City of Rye v. Public Service Mutual Insurance Co. – Case Brief
City of Rye v. Public Service Mutual Insurance Co., 358 N.Y.S.2d 391, 315 N.E.2d 458 (N.Y. 1974).
Facts: The City of Rye (P) required the developers of a number of co-operative apartment buildings to post a $100,000 bond and to pay $200 for each day after April 1971 that the remaining units were not completed. The city sought to recover on the bond after 500 days. P sued and the court denied P’s motion for summary judgment on the grounds that the bond was a penalty. P appealed.
Issue: Under what circumstances will a liquidated damages clause be enforceable?
Holding and Rule: A liquidated damages clause will be enforceable so long as the amount is a reasonable measure of the anticipated probable harm.
The court held that in this case, the most serious disappointments in expectation suffered by P were not pecuniary in nature and therefore could not be measured in monetary damages.
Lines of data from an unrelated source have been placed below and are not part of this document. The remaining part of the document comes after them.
Lemma t_link_swap X l x js sd F :
  x ∈ X → lf_b l ∈ X → lf_b l ≠ x → Foot (X ∖ {[x]}) (X ∖ {[lf_b l; x]}) F →
  triple (know X (λ γ, swap_ready l x js sd γ ∧ F γ)) (place_write sd x) (λ _, know (X ∖ {[x]}) (λ γ, dead (lf_b l) γ ∧ F γ)).
Proof.
  intros Hx Hl Hne HF. apply (t_place_write X {[x]} {[lf_b l; x]} (X ∖ {[x]}) _ _ _ _ _ {[x]});
    [unfold swap_ready; apply _ | done | set_solver | set_solver | |].
  - intros γ p dl Hwf (_ & _ & Hlf & Hpl) ->. destruct (leaf_place_reads m0 γ l p dl Hwf Hlf Hpl) as (r & ? & _). by exists r.
  - intros γ Hwf HX ([Hxn Hnew] & Hs & Hlf & Hpl) _.
    destruct (step_swap m0 γ i l x js 0 sd Hwf Hlf) as (γ' & Hwf' & Hf & Hpt & Hd); try done; try by apply HX.
    pose proof Hpt as [HN HS Hown Hnew' Hroot Hhist]. exists γ'. split; [split_and!; try done |].
    + intros z. rewrite Hown. destruct (decide (z ∈ _)); [set_solver |]. rewrite (HX z). set_solver.
    + intros j z Hj. rewrite Hown. by destruct (decide _).
    + split; [done |]. split; [|done]. eapply frame_pub; [exact Hf |]. apply (tree_pub m0); [done |]. by eapply lf_b_locs.
Qed.

Lemma joint_members dl lb ln par :
  lf_b (joint dl lb ln par) = lf_b ln ∧ lf_m (joint dl lb ln par) = both dl lb ln ∧ lf_par (joint dl lb ln par) = par.
Proof. by destruct dl. Qed.

(** The end of [replaceJoined], after the locks of the route nodes are free. *)
Definition join_tail (sib : field route_node ptr) (b p n x : loc) (g : ptr) : prog unit :=
  s ← Some p ⇝ sib;
  neighborBaseParent ← (if s == Some n then mret g else Base.getParent (Some n));
  Base.setParent (Some x) neighborBaseParent;;
  CA.replaceChild (Some this) neighborBaseParent (Some n) (mret (Some x));;
  Base.invalidate tid (Some n);;
  Base.unlock tid (Some n);;
  Base.invalidate tid (Some b);;
  atomic (rm_retireBase (Some rm) tid (Some b));;
  atomic (rm_retireBase (Some rm) tid (Some n));;
  atomic (rm_retireRoute (Some rm) tid (Some p)).

Lemma t_read_dead X dl p v y F :
  child (sib_dir dl) v = Some y → Foot X X F →
  triple (know X (λ γ, dead_route p v γ ∧ F γ)) (Some p ⇝ (sib_of dl)) (λ a, know X (λ γ, a = Some y ∧ dead_route p v γ ∧ F γ)).
Proof.
  intros Hv HF. apply t_look; [apply _ |]. intros γ Hwf _ [[_ (n & Hn & ->)%graph_inv] _]. destruct n as [|r]; [done |].
  iIntros "Hrep". iDestruct (store_read_route with "Hrep") as "[Hn Hclose]"; [done |]. iApply (wp_get with "Hn"). iIntros "Hn".
  iSplitR; [by rewrite sib_field Hv | by iApply "Hclose"].
Qed.

(** The last nodes are invalidated and retired. *)
Lemma t_join_retire b sb stb pb n sn stn pn p :
  b ≠ n →
  triple (know ({[n]} ∪ {[b]}) (λ γ, node_at n (CaBase (BaseNode true sn true stn tid true pn)) γ ∧ dead n γ ∧ dead b γ ∧
      node_at b (CaBase (BaseNode true sb true stb tid true pb)) γ))
    (Base.invalidate tid (Some n);; Base.unlock tid (Some n);; Base.invalidate tid (Some b);;
     atomic (rm_retireBase (Some rm) tid (Some b));; atomic (rm_retireBase (Some rm) tid (Some n));; atomic (rm_retireRoute (Some rm) tid (Some p)))
    (λ _, know {[b]} (locked_base tid b)).
Proof.
  intros Hbn. eapply t_let; [apply t_invalidate; [set_solver | apply _] |]. intros []. simpl.
  apply (t_pre _ (λ γ, locked_base tid n γ ∧ dead b γ ∧ node_at b (CaBase (BaseNode true sb true stb tid true pb)) γ)).
  2:{ intros γ _ _ (? & ? & ? & ?). split; [|done]. exists sn, stn, false, pn. split; [done |]. by left. }
  eapply t_let; [apply t_unlock; [set_solver | apply _] |]. intros []. replace (({[n]} ∪ {[b]}) ∖ {[n]}) with ({[b]} : gset loc) by set_solver.
  apply (t_pre _ (λ γ, node_at b (CaBase (BaseNode true sb true stb tid true pb)) γ ∧ dead b γ)); [|tauto].
  eapply t_let; [apply t_invalidate; [set_solver | apply _] |]. intros [].
  apply t_manager; [intros Q; apply rm_retireBase_shared | apply _ |]. apply t_manager; [intros Q; apply rm_retireBase_shared | apply _ |].
  apply t_manager_last; [intros Q; apply rm_retireRoute_shared | apply _ |].
  intros γ [? ?]. exists sb, stb, false, pb. split; [done |]. by left.
Qed.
There was nothing to show that either the sum of $200 per day or the aggregate amount of the bond bore any reasonable relationship to the pecuniary harm likely to be suffered or in fact suffered. There was no statutory authority for the city to exact harsh penal bonds from developers.
Notes: The court’s discussion of liquidated damages in this case is actually dicta. The disposition of this case turned on the city’s lack of statutory authority to exact penal bonds from developers.